# Load Data

In [1]:
import pandas as pd
import numpy as np

from torch.autograd import Variable

In [2]:
fname = 'facebook_comments.csv'
df_train = pd.read_csv(fname, header = None, names = ['text', 'sentiment'], encoding='iso-8859-1',lineterminator='\n')
sent = {'positive':2, 'neutral':1,'negative':0}
df_train['labels'] = df_train['sentiment'].str.strip().map(sent)

In [3]:
training_texts = df_train.text.values #convert to numpy array/vector
labels = df_train.labels.values #convert to numpy array/vector

print(type(training_texts),type(labels))



<class 'numpy.ndarray'> <class 'numpy.ndarray'>


In [4]:
df_train.head()

Unnamed: 0,text,sentiment,labels
0,Heres a single to add to Kindle. Just read t...,neutral,1
1,If you tire of Non-Fiction.. Check out http://...,neutral,1
2,Ghost of Round Island is supposedly nonfiction.,neutral,1
3,Why is Barnes and Nobles version of the Kindle...,negative,0
4,@Maria: Do you mean the Nook? Be careful bo...,positive,2


# Pre process data


In [5]:
from sklearn.feature_extraction.text import TfidfVectorizer 


In [6]:
vectorizer = TfidfVectorizer(stop_words='english', max_features=500, ngram_range=(1,2))
instances = vectorizer.fit_transform(training_texts) #using TFidf object to tranform the sparse matrix shape
X = instances.toarray() # convert the sparse matrix to numpy array
Y = labels
print(X.shape,',',Y.shape) 

(1999, 500) , (1999,)


#Traditional Machine Learning Models: Random Forest

In [7]:
from sklearn.model_selection import KFold
from sklearn.ensemble import RandomForestClassifier

kfold = KFold(n_splits = 10, shuffle = True, random_state = 2020)
rf_model = RandomForestClassifier(criterion = 'entropy', max_depth = 2, random_state = 2020)
rf_cvscores = []

for train_idx, val_idx in kfold.split(X):
  rf_model.fit(X[train_idx],Y[train_idx]) #train model
  acc= rf_model.score(X[val_idx],Y[val_idx]) #get acc from validation set
  rf_cvscores.append(acc)

print("Random Forest - mean: %.4f%% (std: +/- %.4f%%))" %(np.mean(rf_cvscores)*100, np.std(rf_cvscores)*100))

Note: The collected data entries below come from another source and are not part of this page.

(** ** Mounting and unmounting *)





(** X18. What the mount effect leaves, on any platform.  If the manager
    cannot be created, step 1 is Fail and step 2 stops at its guard: Fail,
    one line, no subscription.  If it is created and the adapter is
    PoweredOn, steps 1 and 2 are both Pass and no subscription is made.  If
    it is created and the adapter is in any other state, step 2 is left
    Running with one new subscription.  Steps 3 to 7 are Pending with empty
    logs in every case. *)
Theorem mount_effect :
  forall (alloc : result unit) (state : State) (p : Platform),
    let st := fst (mountEffect alloc state p) in
    let sub := snd (mountEffect alloc state p) in
    (forall k, In k [Scan; FilteredScan; Connect; Discover; Validate] ->
               status st k = pending /\ logs st k = [])
    /\ match alloc with
       | Throw _ =>
           createStatus st = fail /\ stateStatus st = fail /\ sub = None
           /\ messages (stateLogs st) = [ "ERROR: No BleManager — run Step 1 first" ]
           /\ subsCreated (platform st) = subsCreated p
       | Ok _ =>
           createStatus st = pass
           /\ match state with
              | PoweredOn =>
                  stateStatus st = pass /\ sub = None
                  /\ subsCreated (platform st) = subsCreated p
              | _ =>
                  stateStatus st = running /\ sub = Some (subsCreated p)
                  /\ subsCreated (platform st) = S (subsCreated p)
              end
       end.
Proof.
  intros alloc state p st sub. subst st sub. unfold mountEffect. split.
  - intros k Hk. unfold checkStateRun.
    assert (Hne1 : k <> Create) by (intros ->; cbn in Hk; intuition discriminate).
    assert (Hne2 : k <> CheckState) by (intros ->; cbn in Hk; intuition discriminate).
    set (s1 := runCreateManager alloc (initialState p)).
    assert (H1 : status s1 k = pending /\ logs s1 k = []).
    { pose proof (frame_runCreateManager alloc (initialState p)) as F. unfold frame in F.
      destruct (F k Hne1) as [Fs Fl]. subst s1. rewrite Fs, Fl.
      destruct k; split; reflexivity. }
    assert (H2 : status (fst (runCheckState s1)) k = status s1 k
                 /\ logs (fst (runCheckState s1)) k = logs s1 k).
    { pose proof (frame_runCheckState s1) as F. unfold frame in F. now apply F. }
    destruct (runCheckState s1) as [s2 [mgr|]] eqn:Hrun; cbn [fst] in *.
    + pose proof (frame_onStateResolved state s2) as F. unfold frame in F.
      destruct (F k Hne2) as [Fs Fl]. destruct H1, H2. split; congruence.
    + destruct H1, H2. split; congruence.
  - destruct alloc as [u|err].
    + unfold runCreateManager, newBleManager.
      match goal with
      | |- context [sharedInstance ?x] => destruct (sharedInstance x)
      end; destruct state; repeat split.
    + repeat split.
Qed.

(** ** The provisioning screen *)

Lemma provision_invariant_initial : Provision.invariant Provision.initial.
Proof.
  unfold Provision.invariant, Provision.initial. cbn.
  repeat split; intros; try discriminate; try lia.
Qed.

(** Uses up the hypotheses whose premises are closed. *)
Ltac fire_closed :=
  repeat match goal with
         | H : ?x = ?x -> _ |- _ => specialize (H eq_refl)
         | H : (0 < S ?n)%nat -> _ |- _ => specialize (H (Nat.lt_0_succ n))
         | H : true = false -> _ |- _ => clear H
         | H : false = true -> _ |- _ => clear H
         | H : S _ = 0%nat -> _ |- _ => clear H
         | H : (0 < 0)%nat -> _ |- _ => clear H
         | H : _ /\ _ |- _ => destruct H
         end.

Ltac close_case :=
  fire_closed; subst; try discriminate; try congruence;
  repeat split; intros; try discriminate; try congruence; try lia; try assumption.

Lemma provision_invariant_step s e :
  Provision.invariant s -> Provision.invariant (Provision.step s e).
Proof.
  destruct s as [b c k r m st rc dc pt].
  unfold Provision.invariant, Provision.step, Provision.enabled.
  intros (A & B & C & D & E & F & G). cbn in A, B, C, D, E, F, G.
  destruct e as [|state| |].
  - destruct c, k, r, st, rc as [|rc], pt as [|pt]; cbn in *; close_case.
  - unfold Provision.listener.
    destruct c, k, r, st, rc as [|rc], pt as [|pt];
      destruct (Provision.definitive state) eqn:Hdef; cbn in *; close_case.
  - destruct c, k, r, st, rc as [|rc], pt as [|pt]; cbn in *; close_case.
  - destruct c, k, r, st, rc as [|rc], pt as [|pt]; cbn in *; close_case.
Qed.

Lemma provision_invariant_run evs : Provision.invariant (Provision.run evs).
Proof.
  unfold Provision.run. generalize provision_invariant_initial.
  generalize Provision.initial.
  induction evs as [|e evs IH]; intros s H; cbn [fold_left]; [exact H|].
  apply IH. now apply provision_invariant_step.
Qed.

(** X19. On the provisioning screen, after any sequence of events the runtime
    can deliver, the navigator is rendered only when the adapter state is
    PoweredOn and the temporary manager's teardown has completed; an
    unavailable message is shown only after that teardown too, and it is the
    message of the current state.  While the screen is mounted [destroy()] has
    been called at most once; the unmount cleanup can add a second call. *)
Theorem provision_navigator_after_teardown :
  forall (evs : list Provision.Ev),
    let s := Provision.run evs in
    (Provision.render s = Provision.Navigator ->
     Provision.bleState s = PoweredOn /\ Provision.manager s = Some Destroyed)
    /\ (forall message,
           Provision.render s = Provision.Unavailable message ->
           Provision.manager s = Some Destroyed
           /\ Provision.BLE_STATE_MESSAGES (Provision.bleState s) = Some message)
    /\ (Provision.destroyCalls s <= 2)%nat
    /\ (Provision.cancelled s = false -> (Provision.destroyCalls s <= 1)%nat).
Proof.
  intros evs s. destruct (provision_invariant_run evs) as (_ & _ & _ & _ & E & F & G).
  fold s in E, F, G. unfold Provision.render.
  split; [|split; [|split; [exact F | exact G]]].
  - destruct (Provision.checking s); [discriminate|].
    destruct (E eq_refl) as (Hm & Hdef & _). intros H. split; [|exact Hm].
    destruct (Provision.bleState s); cbn in *; try discriminate; reflexivity.
  - intros message. destruct (Provision.checking s); [discriminate|].
    destruct (E eq_refl) as (Hm & _ & _). intros H. split; [exact Hm|].
    destruct (Provision.BLE_STATE_MESSAGES (Provision.bleState s)); congruence.
Qed.

Lemma provision_navigator_after_teardown_witness :
  let s := Provision.run [ Provision.Init; Provision.Listener Unknown;
                           Provision.Listener PoweredOn; Provision.DestroySettled ] in
  Provision.render s = Provision.Navigator
  /\ Provision.bleState s = PoweredOn /\ Provision.manager s = Some Destroyed.
Proof.
  split; [reflexivity|].
  refine (proj1 (@provision_navigator_after_teardown
                   [ Provision.Init; Provision.Listener Unknown;
                     Provision.Listener PoweredOn; Provision.DestroySettled ]) _).
  reflexivity.
Defined.

Lemma provision_cancelled_step s e :
  Provision.cancelled s = true ->
  Provision.cancelled (Provision.step s e) = true
  /\ Provision.bleState (Provision.step s e) = Provision.bleState s
  /\ Provision.checking (Provision.step s e) = Provision.checking s
  /\ (Provision.manager s = None -> Provision.cleanupRef s = false ->
      Provision.manager (Provision.step s e) = None
      /\ Provision.cleanupRef (Provision.step s e) = false)
  /\ (Provision.cleanupRef s = false ->
      Provision.destroyCalls (Provision.step s e) = Provision.destroyCalls s).
Proof.
  destruct s as [b c k r m st rc dc pt]. cbn. intros ->.
  unfold Provision.step, Provision.enabled.
  destruct e as [|state| |];
    destruct st, r, rc as [|rc], pt as [|pt], m as [[| |]|]; cbn;
    repeat split; intros; try discriminate; try congruence; auto.
Qed.

Lemma provision_unmount_cancels x :
  Provision.cancelled (Provision.step x Provision.Unmount) = true.
Proof.
  destruct x as [b c k r m st rc dc pt]. unfold Provision.step, Provision.enabled.
  destruct k, r; reflexivity.
Qed.
(** * ccheckpoint: the checkpoint engine of [src/checkpoint.ts]

    A shallow embedding of [CheckpointManager] (create, list, restore,
    cancelRestore, diff, clean, getCurrentCheckpoint and
    parseCommitMessage) together with the parts of [ProjectManager] it
    calls and the relative times of [src/cli.ts], followed by the
    properties of the engine.

    Conventions of the embedding.
    - A JavaScript string is a Rocq [string] holding its UTF-8 text, so the
      ASCII fragments the code tests for ([startsWith], [includes], the
      literal parts of the regular expression) are compared byte by byte.
    - An [async] method is a computation in the monad [M]: it reads and
      updates a [World] (environment, the two directories, the git
      repository of the project, the log of calls) and either returns a
      value or throws.  A throw keeps the effects performed so far.
    - The calls into [isomorphic-git] and [fs-extra] are the primitives of
      the model (modules [Git] and [Fs]); each one appends an [Event] to
      the log of the world, which makes the order of calls observable. *)

From Stdlib Require Import ZArith Ascii String.
From stdpp Require Import base option list gmap fin_maps strings pretty sorting.

#[local] Set Warnings "-clear-no-such-hyp".

Local Open Scope string_scope.
Local Open Scope list_scope.
Local Open Scope Z_scope.

(** ** JavaScript values *)

Module JS.

(** [s.startsWith(prefix)] *)
Fixpoint startsWith (s prefix : string) : bool :=
  match prefix with
  | EmptyString => true
  | String c prefix' =>
      match s with
      | EmptyString => false
      | String d s' => if Ascii.eqb c d then startsWith s' prefix' else false
      end
  end.

(** [s.includes(pattern)] *)
Fixpoint includes (s pattern : string) : bool :=
  startsWith s pattern ||
  match s with
  | EmptyString => false
  | String _ s' => includes s' pattern
  end.

(** The text that follows [prefix] in [s], when [s] starts with it. *)
Fixpoint stripPrefix (prefix s : string) : option string :=
  match prefix with
  | EmptyString => Some s
  | String c prefix' =>
      match s with
      | EmptyString => None
      | String d s' => if Ascii.eqb c d then stripPrefix prefix' s' else None
      end
  end.

(** Truthiness of an optional string: [undefined] and [''] are falsy. *)
Definition truthy_string (v : option string) : bool :=
  match v with
  | Some s => negb (String.eqb s "")
  | None => false
  end.

(** Truthiness of an optional number: [undefined] and [0] are falsy
    (a [NaN] is represented by [None]). *)
Definition truthy_number (v : option Z) : bool :=
  match v with
  | Some n => negb (n =? 0)
  | None => false
  end.

(** [a || b] where [b] is a string that is always present. *)
Definition or_string (a : option string) (b : string) : string :=
  match a with
  | Some s => if truthy_string a then s else b
  | None => b
  end.

(** [a || b] on numbers. *)
Definition or_number (a : option Z) (b : Z) : Z :=
  match a with
  | Some n => if truthy_number a then n else b
  | None => b
  end.

(** An ISO-8601 timestamp string, represented by the instant it denotes
    (milliseconds since the epoch). *)
Inductive IsoString := Iso (ms : Z).

(** [new Date(iso).getTime()] *)
Definition getTime (t : IsoString) : Z := let 'Iso ms := t in ms.

(** The largest time value of a [Date]; beyond it the date is invalid and
    [toISOString] throws a [RangeError]. *)
Definition maxTime : Z := 8640000000000000.

Definition validTime (ms : Z) : bool := (- maxTime <=? ms) && (ms <=? maxTime).

(** [array.slice(0, end)] *)
Definition slice0 {A} (end_ : Z) (l : list A) : list A :=
  if 0 <=? end_ then take (Z.to_nat end_) l
  else take (List.length l - Z.to_nat (- end_)) l.

(** [array.sort(compare)]: the sort of the language is stable, and for a
    consistent comparator its result is the unique stable ordering, which
    insertion from the right computes. *)
Section Sort.
Context {A : Type} (compare : A → A → Z).

Fixpoint insert_sorted (x : A) (l : list A) : list A :=
  match l with
  | [] => [x]
  | y :: l' => if compare x y <=? 0 then x :: y :: l' else y :: insert_sorted x l'
  end.

Fixpoint sort (l : list A) : list A :=
  match l with
  | [] => []
  | x :: l' => insert_sorted x (sort l')
  end.
End Sort.

End JS.

(** ** The regular expression of [parseCommitMessage]

    [/^Session: ([a-f0-9-]+) - (.+)$/], matched by backtracking as the
    engine does: the first group is tried from its longest extent down. *)

Module Regex.

Definition char (n : nat) : ascii := ascii_of_nat n.

(** The class [[a-f0-9-]]. *)
Definition hex_or_dash (c : ascii) : bool :=
  let n := nat_of_ascii c in
  ((97 <=? n)%nat && (n <=? 102)%nat) ||
  ((48 <=? n)%nat && (n <=? 57)%nat) ||
  (n =? 45)%nat.

(** Does a line terminator start here?  [.] rejects LF, CR, U+2028 and
    U+2029 (the last two are E2 80 A8 and E2 80 A9 in UTF-8). *)
Definition line_terminator_at (s : string) : bool :=
  JS.startsWith s (String (char 10) "") ||
  JS.startsWith s (String (char 13) "") ||
  JS.startsWith s (String (char 226) (String (char 128) (String (char 168) ""))) ||
  JS.startsWith s (String (char 226) (String (char 128) (String (char 169) ""))).

(** [.*$]: no line terminator up to the end of the input. *)
Fixpoint dots_to_end (s : string) : bool :=
  negb (line_terminator_at s) &&
  match s with
  | EmptyString => true
  | String _ s' => dots_to_end s'
  end.

(** [(.+)$] *)
Definition dot_plus_to_end (s : string) : bool :=
  match s with
  | EmptyString => false
  | String _ _ => dots_to_end s
  end.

Random Forest - mean: 64.1332% (std: +/- 2.0919%))


#Fully Connected Feedforward Network

In [8]:
import torch
import torch.nn as nn
import torch.nn.functional as F
from torch.utils.data import TensorDataset, DataLoader

import torch.optim as optim

In [9]:
epochs = 20
lr = 1e-3
indim = X.shape[1] #500
outdim = 3 #3 categories - positive,negative and neutral
drate = 0.5
batch_size = 20

X_tensor = torch.from_numpy(X) #convert tensor
Y_tensor = torch.from_numpy(Y) #convert tensor

dataset = TensorDataset(X_tensor,Y_tensor) #convert to dataset of text and labels 
train_size = int(0.8*len(dataset))
val_size = len(dataset)-train_size
train_dataset, val_dataset = torch.utils.data.random_split(dataset,[train_size,val_size])



train_loader = DataLoader(train_dataset, batch_size = batch_size ,shuffle = True)
val_loader = DataLoader(val_dataset, batch_size = batch_size, shuffle = True)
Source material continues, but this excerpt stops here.